My mother was pregnant with her fifth child when I was about 10 years old.  I remember helping her get ready to go to the hospital to give birth by tying her shoes since she was having a hard time reaching over her swelled belly to do it herself. What a perfect moment to raise an issue that had been troubling me for a while: “Mom, how do you know for sure that this is going to be a real baby and not a little gorilla, or some other little animal?” I did not fully relax until I saw my new little brother with my own eyes.

That memory provided the seed for “Chimera.”  Birthing images from African and pre-Columbian art inspired the composition. Energy for the painting came from accounts of contemporary experiments in breeding across species, as well as stories about medical chimeras—individuals with two sets of DNA, i.e., with the code to make two separate organisms.

GRIEF

In the weeks after my husband’s death I noticed that I was walking around with my head hanging and my back slumped, like something heavy were sitting on me. As his health had declined my husband had enjoyed my reading poetry aloud.

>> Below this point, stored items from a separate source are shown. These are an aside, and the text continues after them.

(** *** Every operation keeps the invariant *)

Lemma on_pkt_live (c : QUIC_CFQ) (t : QUIC_TXPIM) (cb : spaces (gmap Z Z)) (held : list OSSL_ACKM_TX_PKT) (b : list Z) (id x : Z) :
  fifd_inv c t cb held b -> allocated t id -> on_pkt c t id x -> live c x.
Proof.
  intros I Ha (tp & l & Ht & Hc & Hx). destruct (fi_chain _ _ _ _ _ I id tp Ha Ht) as (l' & C1 & _ & C3).
  rewrite (is_chain_inj _ _ _ _ Hc C1) in Hx. specialize (C3 x Hx). pose proof (fi_cfq _ _ _ _ _ I) as W.
  destruct (decide (id ∈ b)); [left; by apply (wf_new c W)|right; by apply (wf_tx c W)].
Qed.

Lemma cfq_add_step (w : QUIC_FIFD D E) (held : list OSSL_ACKM_TX_PKT) (b : list Z) (alloc : option Z) (pr sp ft fl : Z) (enc : option Z)
  (len : Z) (cb : option (Z * Z)) (c' : QUIC_CFQ) (r : option Z) : winv w held b ->
  (forall a, alloc = Some a -> cfq_items (ff_cfq w) !! a = None) ->
  ossl_quic_cfq_add_frame alloc (ff_cfq w) pr sp ft fl enc len cb = Some (c', r) -> fifd_inv c' (ff_txpim w) (ff_cb_arg w) held b.
Proof.
  intros I Ha Hd. pose proof (fi_cfq _ _ _ _ _ I) as W.
  destruct (add_frame_spec alloc (ff_cfq w) pr sp ft fl enc len cb W Ha) as (c2 & r2 & Hd2 & W2 & _ & Hot & Hr).
  rewrite Hd in Hd2. injection Hd2 as <- <-. eapply queue_inv; [exact I|done| |].
  - intros id x Hal Hx. apply Hot. intros ->. destruct Hr as [Hnl _]. by eapply Hnl, on_pkt_live.
  - intros x Hx. destruct (decide (r = Some x)) as [->|Hne].
    + destruct Hr as (_ & _ & p & n & Hi). apply (wf_tx c' W2) in Hx. unfold state_of in Hx. by rewrite Hi in Hx.
    + apply (wf_tx _ W). apply (wf_tx c' W2) in Hx. unfold state_of in *. by rewrite <- Hot.
Qed.

Lemma cfq_release_step (w : QUIC_FIFD D E) (held : list OSSL_ACKM_TX_PKT) (b : list Z) (item : Z) (c' : QUIC_CFQ) : winv w held b ->
  live (ff_cfq w) item -> unlinked w item -> ossl_quic_cfq_release (ff_cfq w) item = Some c' ->
  fifd_inv c' (ff_txpim w) (ff_cb_arg w) held b.
Proof.
  intros I Hl Hun Hd. pose proof (fi_cfq _ _ _ _ _ I) as W.
  destruct (release_spec (ff_cfq w) item W Hl) as (c2 & i & Hd2 & [M1 M2 M3 M4 M5] & _ & _). rewrite Hd in Hd2. injection Hd2 as <-.
  eapply queue_inv; [exact I|done| |].
  - intros id x Hal Hx. apply M2. intros ->. by eapply Hun.
  - intros x Hx. apply (wf_tx _ W). apply (wf_tx c' M1) in Hx. destruct (decide (x = item)) as [->|Hne]; [by rewrite M3 in Hx|].
    unfold state_of in *. by rewrite <- M2.
Qed.

Lemma fifd_do_inv (st st' : fifd_state) (op : fifd_op E) : st_inv st -> fifd_op_ok st op -> fifd_do st op = Some st' -> st_inv st'.
Proof.
  destruct st as [w b leaked]. intros Hi Hok Hd. pose proof Hi as [I T Hq Hu]. cbn [st_w st_building st_leaked] in I, T, Hq, Hu. unfold winv in I.
  destruct op as [alloc|id|id f|id re chunk|id item|alloc id|alloc op|alloc pr sp ft fl enc len cb|item|e]; cbn [fifd_do] in Hd; cbn [fifd_op_ok] in Hok.
  - destruct (pkt_alloc_spec alloc _ (fi_txpim _ _ _ _ _ I) Hok) as (t' & r & Ha & W' & Hr). rewrite Ha in Hd. cbn in Hd. injection Hd as <-.
    destruct r as [id|]; [|destruct Hr as (-> & _ & _); by split].
    destruct Hr as (Hn & Hal & Hc & Hot & p & Hck & Hp). split; cbn; try done; [by eapply alloc_inv|rewrite Hc, Hu; unfold zlen; cbn; lia].
  - destruct (building_not_held _ _ _ _ _ _ I Hok) as [_ Hal].
    destruct (pkt_release_spec _ id (fi_txpim _ _ _ _ _ I) Hal) as (t' & Hr & W' & Hc & Hp & Hal'). rewrite Hr in Hd. injection Hd as <-.
    split; cbn; try done; [eapply release_inv; [exact I|done..]|]. rewrite Hc, Hu, (filter_ne_zlen b id); [lia| |done].
    pose proof (fi_ids _ _ _ _ _ I) as Hnd. by apply NoDup_app in Hnd as (_ & _ & ?).
  - injection Hd as <-. destruct Hok as [Hb Hf]. split; try done. apply building_inv; [done|done|]. intros tp Ht.
    destruct (Hf tp) as (F1 & F2 & F3 & F4). split; [|done]. intros [K1 K2 K3]. by split; rewrite ?F2, ?F3, ?F4.
  - injection Hd as <-. split; try done. apply building_inv; [done|done|]. intros tp Ht. split.
    + intros Hck. pose proof (append_chunk_spec re tp chunk Hck) as Hs. destruct (ossl_quic_txpim_pkt_append_chunk re tp chunk). apply Hs.
    + unfold ossl_quic_txpim_pkt_append_chunk. by repeat case_match.
  - destruct (tpim_pkts (ff_txpim w) !! id) as [tp|] eqn:Et; [|done]. cbn [mbind option_bind] in Hd. destruct Hok as (Hb & Hn & Hun).
    pose proof (add_item_inv _ _ _ _ _ id item tp I Hb Et Hn Hun) as Ha. destruct (ossl_quic_txpim_pkt_add_cfq_item tp (ff_cfq w) item) as [tp' c'].
    injection Hd as <-. by split.
  - destruct Hok as [Hb Hok]. destruct (ossl_quic_fifd_pkt_commit now alloc w id) as [[w' ok]|] eqn:Ec; [|done]. cbn in Hd. destruct ok; [|done].
    injection Hd as <-. by eapply commit_step.
  - destruct Hok as [Htx Hok]. destruct (ackm_do now (ff_ackm w, leaked, []) op) as [[a lk] y] eqn:Ea. destruct (fifd_ackm now alloc w op) as [w'|] eqn:Ef; [|done].
    cbn in Hd. injection Hd as <-. eapply ackm_op_step; [done|done|done|by rewrite Ea|done].
  - destruct (ossl_quic_cfq_add_frame alloc (ff_cfq w) pr sp ft fl enc len cb) as [[c' r]|] eqn:Ea; [|done]. injection Hd as <-.
    split; try done. exact (cfq_add_step w _ b alloc pr sp ft fl enc len cb c' r I Hok Ea).
  - destruct Hok as [Hl Hun]. destruct (ossl_quic_cfq_release (ff_cfq w) item) as [c'|] eqn:Er; [|done]. injection Hd as <-.
    split; try done. exact (cfq_release_step w _ b item c' I Hl Hun Er).
  - injection Hd as <-. by split.
Qed.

He had especially liked Poe’s “The Raven,” which I read to him several times. Each time I was struck by the raven’s power as a symbol of endless grief. Yes, there was a big black raven sitting on my head as “Grief” developed on my canvas.

INSISTENT MUSE

Something insistent was pushing hard on me to start painting as I tried every avoidance tactic I could think of not to approach my blank canvas. I had a vague idea for a painting about an artist and her muse, but was full of fear and self-doubt. Idly leafing through an art book I was struck by a Balthus’ self-portrait, “The King of Cats.” Even though his subject and context had little to do with my vague idea, his composition mysteriously spoke to me, providing direction for “Insistent Muse.” Fear and avoidance melted away.

VISIT FROM A BELOVED SOUL

After a loved one dies, survivors often continue to feel their presence. Perhaps partially in response to these feelings, butterflies have come to be symbols of departed souls or even reincarnations, as well as symbols of infinite love and hope. A sense of presence after my husband’s death reminded me of a hike we had taken some years before when we inadvertently flushed out a flutter of yellow swallowtail butterflies as we walked through a stand of shoulder-high milkweed. One of the butterflies lighted on me for a moment before hurrying away. In the context of these memories and feelings. “Visit from a Beloved Soul” emerged on my blank canvas.

CROSS DRESSING

Have you ever known a little boy who likes to pretend he is a dog, barking and expressing dog behaviors? Or read about adult men who wear dog costumes and like to be treated as favorite pets by their wives and others? From the opposite direction, people who like to dress their dogs up like firemen, postmen, gentlemen, ballet dancers, etc.? In a context in which the human animal/nonhuman animal binary is weakening, these behaviors inspired “Cross Dressing.”

SHOULD SHE KISS HIM?

I was awakened by the intense stare of a large toad one morning during a long open-air camping trip down the Colorado River.  The toad and I looked at each other for what seemed like a long time before he hopped away.  Over the years the image of the toad has grown larger and more fantastical. I came to associate him with the toads of witchcraft and magic, especially the story of the prince who was turned into a toad by a witch, then turned back into a prince by the kiss of a young woman. The transformational life cycle of toads also brought to mind ideas of rebirth and change.  “Should She Kiss Him?” grew on the canvas from these kernels.